Stored data
########

Lemma accepted_evidence_is_sound_witness :
  ob_outcome observed = Release /\ evidenced begun_record FromLookup (OrderResult canceled_order) /\
  never_filled begun_record (OrderResult canceled_order).
Proof.
  assert (example_observation = Ok observed) as E by (vm_compute; reflexivity).
  destruct (accepted_evidence_is_sound _ _ _ _ _ _ E) as (Hev & _ & Hr & _).
  split; [reflexivity|]. split; [exact Hev|]. by apply Hr.
Defined.

Definition example_resolution : ManualExecutionResolution :=
  {| mr_executionId := "exec-1"; mr_expectedRevision := 1; mr_accountId := "acct"; mr_outcome := Commit;
     mr_notional := 19%float; mr_evidenceReference := "ticket-7"; mr_verifiedTerminal := true |}.
Definition example_resolve (s : ExecutionRiskState) :=
  manuallyResolveExecution toy_sha256 example_journal (example_draws "m") "2024-01-01T00:00:02.000Z"
    example_resolution s.
Definition resolved_exec : ExecutionRiskState := Eval vm_compute in snd (example_resolve begun_exec).

Lemma example_resolves : example_resolve begun_exec = (Ok tt, resolved_exec).
Proof. vm_compute. reflexivity. Qed.

Lemma operator_resolution_is_attested_witness :
  exists s' r', exec_load resolved_exec = Ok s' /\ In r' (records_of s') /\ ex_status r' = Reconciled /\
    ex_settlement r' = Some (settlement_of Commit 19%float).
Proof.
  destruct (operator_resolution_is_attested toy_sha256 example_journal (example_draws "m")
    "2024-01-01T00:00:02.000Z" example_resolution begun_exec resolved_exec example_resolves)
    as (s & s' & r & r' & before & _ & Hs' & _ & _ & _ & _ & _ & _ & _ & _ & _ & _ & _ & Hrec & _ & Hst & Hset & _).
  exists s', r'. split; [exact Hs'|]. split; [rewrite Hrec; apply in_app_iff; right; by left|]. by split.
Defined.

########

§ Exercise instructions
Although the records may continue, retype only the lines from the first one through the one containing "Definition example_resolve (s", exactly as they appear.

§ Expected output
Lemma accepted_evidence_is_sound_witness :
  ob_outcome observed = Release /\ evidenced begun_record FromLookup (OrderResult canceled_order) /\
  never_filled begun_record (OrderResult canceled_order).
Proof.
  assert (example_observation = Ok observed) as E by (vm_compute; reflexivity).
  destruct (accepted_evidence_is_sound _ _ _ _ _ _ E) as (Hev & _ & Hr & _).
  split; [reflexivity|]. split; [exact Hev|]. by apply Hr.
Defined.

Definition example_resolution : ManualExecutionResolution :=
  {| mr_executionId := "exec-1"; mr_expectedRevision := 1; mr_accountId := "acct"; mr_outcome := Commit;
     mr_notional := 19%float; mr_evidenceReference := "ticket-7"; mr_verifiedTerminal := true |}.
Definition example_resolve (s : ExecutionRiskState) :=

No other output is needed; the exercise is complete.